Every entry needs to be reproduced exactly.

Records from a data source
——
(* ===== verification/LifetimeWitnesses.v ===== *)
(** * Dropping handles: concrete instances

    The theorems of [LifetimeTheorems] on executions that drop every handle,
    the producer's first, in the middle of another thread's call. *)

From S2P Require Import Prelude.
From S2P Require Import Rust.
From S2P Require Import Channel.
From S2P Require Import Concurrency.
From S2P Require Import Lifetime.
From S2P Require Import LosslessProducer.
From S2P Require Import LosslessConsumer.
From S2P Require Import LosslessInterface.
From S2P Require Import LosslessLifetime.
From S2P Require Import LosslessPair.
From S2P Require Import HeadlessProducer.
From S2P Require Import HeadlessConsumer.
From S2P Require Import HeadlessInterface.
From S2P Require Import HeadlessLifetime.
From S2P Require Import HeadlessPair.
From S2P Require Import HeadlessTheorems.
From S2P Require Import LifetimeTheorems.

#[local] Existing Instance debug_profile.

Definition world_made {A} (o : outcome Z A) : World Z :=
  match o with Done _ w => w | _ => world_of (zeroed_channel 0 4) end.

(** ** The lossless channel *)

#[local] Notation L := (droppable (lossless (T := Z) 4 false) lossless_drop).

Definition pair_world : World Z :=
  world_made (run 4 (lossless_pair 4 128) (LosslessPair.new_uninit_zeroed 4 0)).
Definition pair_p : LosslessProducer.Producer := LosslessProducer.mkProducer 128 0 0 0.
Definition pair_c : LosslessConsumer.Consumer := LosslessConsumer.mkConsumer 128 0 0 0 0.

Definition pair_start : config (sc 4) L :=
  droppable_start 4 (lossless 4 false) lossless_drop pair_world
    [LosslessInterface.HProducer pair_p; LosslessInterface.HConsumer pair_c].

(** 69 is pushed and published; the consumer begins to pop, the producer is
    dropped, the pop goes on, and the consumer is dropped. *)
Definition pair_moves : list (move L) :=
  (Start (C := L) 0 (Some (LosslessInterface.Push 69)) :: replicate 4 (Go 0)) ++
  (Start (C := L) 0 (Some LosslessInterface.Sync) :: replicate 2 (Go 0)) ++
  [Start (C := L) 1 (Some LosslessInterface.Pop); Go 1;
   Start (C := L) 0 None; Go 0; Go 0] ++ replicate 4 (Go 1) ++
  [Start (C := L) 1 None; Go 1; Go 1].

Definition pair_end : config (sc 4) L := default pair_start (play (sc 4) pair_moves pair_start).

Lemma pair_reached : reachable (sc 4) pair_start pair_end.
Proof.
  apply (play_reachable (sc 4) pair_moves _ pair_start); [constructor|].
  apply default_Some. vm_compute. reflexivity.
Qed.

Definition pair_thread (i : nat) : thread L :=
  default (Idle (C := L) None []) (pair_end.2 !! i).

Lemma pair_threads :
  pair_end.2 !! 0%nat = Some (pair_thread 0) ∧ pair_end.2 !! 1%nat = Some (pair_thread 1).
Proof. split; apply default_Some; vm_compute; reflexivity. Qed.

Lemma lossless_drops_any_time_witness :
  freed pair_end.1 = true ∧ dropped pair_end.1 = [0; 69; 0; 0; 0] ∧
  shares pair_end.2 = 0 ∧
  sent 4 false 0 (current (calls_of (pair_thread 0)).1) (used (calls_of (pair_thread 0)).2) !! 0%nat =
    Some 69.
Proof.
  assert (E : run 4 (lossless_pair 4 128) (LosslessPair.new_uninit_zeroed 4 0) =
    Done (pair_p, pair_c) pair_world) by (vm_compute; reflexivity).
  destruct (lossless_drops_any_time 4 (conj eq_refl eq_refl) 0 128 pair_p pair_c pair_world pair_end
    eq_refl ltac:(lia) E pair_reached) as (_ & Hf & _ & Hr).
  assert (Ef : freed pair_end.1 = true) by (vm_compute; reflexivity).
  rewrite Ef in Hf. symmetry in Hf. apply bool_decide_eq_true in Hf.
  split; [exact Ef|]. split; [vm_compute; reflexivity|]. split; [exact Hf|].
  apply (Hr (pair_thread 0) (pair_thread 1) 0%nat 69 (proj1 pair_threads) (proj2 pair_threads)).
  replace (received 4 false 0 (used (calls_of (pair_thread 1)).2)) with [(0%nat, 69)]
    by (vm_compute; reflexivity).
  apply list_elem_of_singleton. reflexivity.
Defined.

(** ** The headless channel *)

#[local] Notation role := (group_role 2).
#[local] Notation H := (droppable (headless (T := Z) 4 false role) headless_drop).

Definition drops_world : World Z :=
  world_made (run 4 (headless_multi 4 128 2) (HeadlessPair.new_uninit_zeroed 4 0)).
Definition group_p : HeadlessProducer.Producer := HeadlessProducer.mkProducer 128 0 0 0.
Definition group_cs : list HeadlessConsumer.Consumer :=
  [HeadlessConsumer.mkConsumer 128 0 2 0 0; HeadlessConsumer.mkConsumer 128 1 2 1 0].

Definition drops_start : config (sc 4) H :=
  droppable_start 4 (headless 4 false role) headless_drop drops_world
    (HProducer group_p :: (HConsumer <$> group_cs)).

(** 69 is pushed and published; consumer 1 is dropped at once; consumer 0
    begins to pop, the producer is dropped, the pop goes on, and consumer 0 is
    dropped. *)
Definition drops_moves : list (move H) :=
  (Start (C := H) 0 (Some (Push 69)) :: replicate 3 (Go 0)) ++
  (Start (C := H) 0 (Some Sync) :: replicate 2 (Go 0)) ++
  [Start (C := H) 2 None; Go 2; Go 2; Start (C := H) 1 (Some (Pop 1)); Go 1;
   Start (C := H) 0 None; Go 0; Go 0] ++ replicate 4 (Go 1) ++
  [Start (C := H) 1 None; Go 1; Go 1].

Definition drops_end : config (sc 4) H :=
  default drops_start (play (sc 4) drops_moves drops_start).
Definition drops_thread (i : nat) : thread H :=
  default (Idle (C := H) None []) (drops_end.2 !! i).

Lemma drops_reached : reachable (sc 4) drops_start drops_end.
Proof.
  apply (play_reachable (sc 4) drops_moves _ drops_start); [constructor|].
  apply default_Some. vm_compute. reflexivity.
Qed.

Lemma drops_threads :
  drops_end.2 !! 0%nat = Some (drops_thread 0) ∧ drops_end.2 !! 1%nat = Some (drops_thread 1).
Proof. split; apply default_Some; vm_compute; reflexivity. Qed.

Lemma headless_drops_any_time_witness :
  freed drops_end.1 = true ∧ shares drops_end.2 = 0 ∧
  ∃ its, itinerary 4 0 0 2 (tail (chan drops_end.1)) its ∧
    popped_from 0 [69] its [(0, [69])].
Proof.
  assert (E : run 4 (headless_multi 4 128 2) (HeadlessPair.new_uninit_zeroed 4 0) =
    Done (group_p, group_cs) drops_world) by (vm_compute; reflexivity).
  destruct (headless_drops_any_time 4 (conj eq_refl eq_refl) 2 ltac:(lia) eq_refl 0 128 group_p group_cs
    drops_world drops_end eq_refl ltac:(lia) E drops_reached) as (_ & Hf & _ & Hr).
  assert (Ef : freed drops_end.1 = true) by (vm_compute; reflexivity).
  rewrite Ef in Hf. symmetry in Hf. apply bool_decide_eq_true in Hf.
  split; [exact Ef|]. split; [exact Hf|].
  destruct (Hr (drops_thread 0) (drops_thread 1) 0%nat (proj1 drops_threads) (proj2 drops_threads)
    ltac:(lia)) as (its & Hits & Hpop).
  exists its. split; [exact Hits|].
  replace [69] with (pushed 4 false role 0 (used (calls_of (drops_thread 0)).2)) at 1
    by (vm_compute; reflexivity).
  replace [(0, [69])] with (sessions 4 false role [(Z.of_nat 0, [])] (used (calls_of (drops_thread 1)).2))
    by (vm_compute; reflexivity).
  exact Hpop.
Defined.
——
> _Response area_:
(* ===== verification/LifetimeWitnesses.v ===== *)
(** * Dropping handles: concrete instances

    The theorems of [LifetimeTheorems] on executions that drop every handle,
    the producer's first, in the middle of another thread's call. *)

From S2P Require Import Prelude.
From S2P Require Import Rust.
From S2P Require Import Channel.
From S2P Require Import Concurrency.
From S2P Require Import Lifetime.
From S2P Require Import LosslessProducer.
From S2P Require Import LosslessConsumer.
From S2P Require Import LosslessInterface.
From S2P Require Import LosslessLifetime.
From S2P Require Import LosslessPair.
From S2P Require Import HeadlessProducer.
From S2P Require Import HeadlessConsumer.
From S2P Require Import HeadlessInterface.
From S2P Require Import HeadlessLifetime.
From S2P Require Import HeadlessPair.
From S2P Require Import HeadlessTheorems.
From S2P Require Import LifetimeTheorems.

#[local] Existing Instance debug_profile.

Definition world_made {A} (o : outcome Z A) : World Z :=
  match o with Done _ w => w | _ => world_of (zeroed_channel 0 4) end.

(** ** The lossless channel *)

#[local] Notation L := (droppable (lossless (T := Z) 4 false) lossless_drop).

Definition pair_world : World Z :=
  world_made (run 4 (lossless_pair 4 128) (LosslessPair.new_uninit_zeroed 4 0)).
Definition pair_p : LosslessProducer.Producer := LosslessProducer.mkProducer 128 0 0 0.
Definition pair_c : LosslessConsumer.Consumer := LosslessConsumer.mkConsumer 128 0 0 0 0.

Definition pair_start : config (sc 4) L :=
  droppable_start 4 (lossless 4 false) lossless_drop pair_world
    [LosslessInterface.HProducer pair_p; LosslessInterface.HConsumer pair_c].

(** 69 is pushed and published; the consumer begins to pop, the producer is
    dropped, the pop goes on, and the consumer is dropped. *)
Definition pair_moves : list (move L) :=
  (Start (C := L) 0 (Some (LosslessInterface.Push 69)) :: replicate 4 (Go 0)) ++
  (Start (C := L) 0 (Some LosslessInterface.Sync) :: replicate 2 (Go 0)) ++
  [Start (C := L) 1 (Some LosslessInterface.Pop); Go 1;
   Start (C := L) 0 None; Go 0; Go 0] ++ replicate 4 (Go 1) ++
  [Start (C := L) 1 None; Go 1; Go 1].

Definition pair_end : config (sc 4) L := default pair_start (play (sc 4) pair_moves pair_start).

Lemma pair_reached : reachable (sc 4) pair_start pair_end.
Proof.
  apply (play_reachable (sc 4) pair_moves _ pair_start); [constructor|].
  apply default_Some. vm_compute. reflexivity.
Qed.

Definition pair_thread (i : nat) : thread L :=
  default (Idle (C := L) None []) (pair_end.2 !! i).

Lemma pair_threads :
  pair_end.2 !! 0%nat = Some (pair_thread 0) ∧ pair_end.2 !! 1%nat = Some (pair_thread 1).
Proof. split; apply default_Some; vm_compute; reflexivity. Qed.

Lemma lossless_drops_any_time_witness :
  freed pair_end.1 = true ∧ dropped pair_end.1 = [0; 69; 0; 0; 0] ∧
  shares pair_end.2 = 0 ∧
  sent 4 false 0 (current (calls_of (pair_thread 0)).1) (used (calls_of (pair_thread 0)).2) !! 0%nat =
    Some 69.
Proof.
  assert (E : run 4 (lossless_pair 4 128) (LosslessPair.new_uninit_zeroed 4 0) =
    Done (pair_p, pair_c) pair_world) by (vm_compute; reflexivity).
  destruct (lossless_drops_any_time 4 (conj eq_refl eq_refl) 0 128 pair_p pair_c pair_world pair_end
    eq_refl ltac:(lia) E pair_reached) as (_ & Hf & _ & Hr).
  assert (Ef : freed pair_end.1 = true) by (vm_compute; reflexivity).
  rewrite Ef in Hf. symmetry in Hf. apply bool_decide_eq_true in Hf.
  split; [exact Ef|]. split; [vm_compute; reflexivity|]. split; [exact Hf|].
  apply (Hr (pair_thread 0) (pair_thread 1) 0%nat 69 (proj1 pair_threads) (proj2 pair_threads)).
  replace (received 4 false 0 (used (calls_of (pair_thread 1)).2)) with [(0%nat, 69)]
    by (vm_compute; reflexivity).
  apply list_elem_of_singleton. reflexivity.
Defined.

(** ** The headless channel *)

#[local] Notation role := (group_role 2).
#[local] Notation H := (droppable (headless (T := Z) 4 false role) headless_drop).

Definition drops_world : World Z :=
  world_made (run 4 (headless_multi 4 128 2) (HeadlessPair.new_uninit_zeroed 4 0)).
Definition group_p : HeadlessProducer.Producer := HeadlessProducer.mkProducer 128 0 0 0.
Definition group_cs : list HeadlessConsumer.Consumer :=
  [HeadlessConsumer.mkConsumer 128 0 2 0 0; HeadlessConsumer.mkConsumer 128 1 2 1 0].

Definition drops_start : config (sc 4) H :=
  droppable_start 4 (headless 4 false role) headless_drop drops_world
    (HProducer group_p :: (HConsumer <$> group_cs)).

(** 69 is pushed and published; consumer 1 is dropped at once; consumer 0
    begins to pop, the producer is dropped, the pop goes on, and consumer 0 is
    dropped. *)
Definition drops_moves : list (move H) :=
  (Start (C := H) 0 (Some (Push 69)) :: replicate 3 (Go 0)) ++
  (Start (C := H) 0 (Some Sync) :: replicate 2 (Go 0)) ++
  [Start (C := H) 2 None; Go 2; Go 2; Start (C := H) 1 (Some (Pop 1)); Go 1;
   Start (C := H) 0 None; Go 0; Go 0] ++ replicate 4 (Go 1) ++
  [Start (C := H) 1 None; Go 1; Go 1].

Definition drops_end : config (sc 4) H :=
  default drops_start (play (sc 4) drops_moves drops_start).
Definition drops_thread (i : nat) : thread H :=
  default (Idle (C := H) None []) (drops_end.2 !! i).

Lemma drops_reached : reachable (sc 4) drops_start drops_end.
Proof.
  apply (play_reachable (sc 4) drops_moves _ drops_start); [constructor|].
  apply default_Some. vm_compute. reflexivity.
Qed.

Lemma drops_threads :
  drops_end.2 !! 0%nat = Some (drops_thread 0) ∧ drops_end.2 !! 1%nat = Some (drops_thread 1).
Proof. split; apply default_Some; vm_compute; reflexivity. Qed.

Lemma headless_drops_any_time_witness :
  freed drops_end.1 = true ∧ shares drops_end.2 = 0 ∧
  ∃ its, itinerary 4 0 0 2 (tail (chan drops_end.1)) its ∧
    popped_from 0 [69] its [(0, [69])].
Proof.
  assert (E : run 4 (headless_multi 4 128 2) (HeadlessPair.new_uninit_zeroed 4 0) =
    Done (group_p, group_cs) drops_world) by (vm_compute; reflexivity).
  destruct (headless_drops_any_time 4 (conj eq_refl eq_refl) 2 ltac:(lia) eq_refl 0 128 group_p group_cs
    drops_world drops_end eq_refl ltac:(lia) E drops_reached) as (_ & Hf & _ & Hr).
  assert (Ef : freed drops_end.1 = true) by (vm_compute; reflexivity).
  rewrite Ef in Hf. symmetry in Hf. apply bool_decide_eq_true in Hf.
  split; [exact Ef|]. split; [exact Hf|].
  destruct (Hr (drops_thread 0) (drops_thread 1) 0%nat (proj1 drops_threads) (proj2 drops_threads)
    ltac:(lia)) as (its & Hits & Hpop).
  exists its. split; [exact Hits|].
  replace [69] with (pushed 4 false role 0 (used (calls_of (drops_thread 0)).2)) at 1
    by (vm_compute; reflexivity).
  replace [(0, [69])] with (sessions 4 false role [(Z.of_nat 0, [])] (used (calls_of (drops_thread 1)).2))
    by (vm_compute; reflexivity).
  exact Hpop.
Defined.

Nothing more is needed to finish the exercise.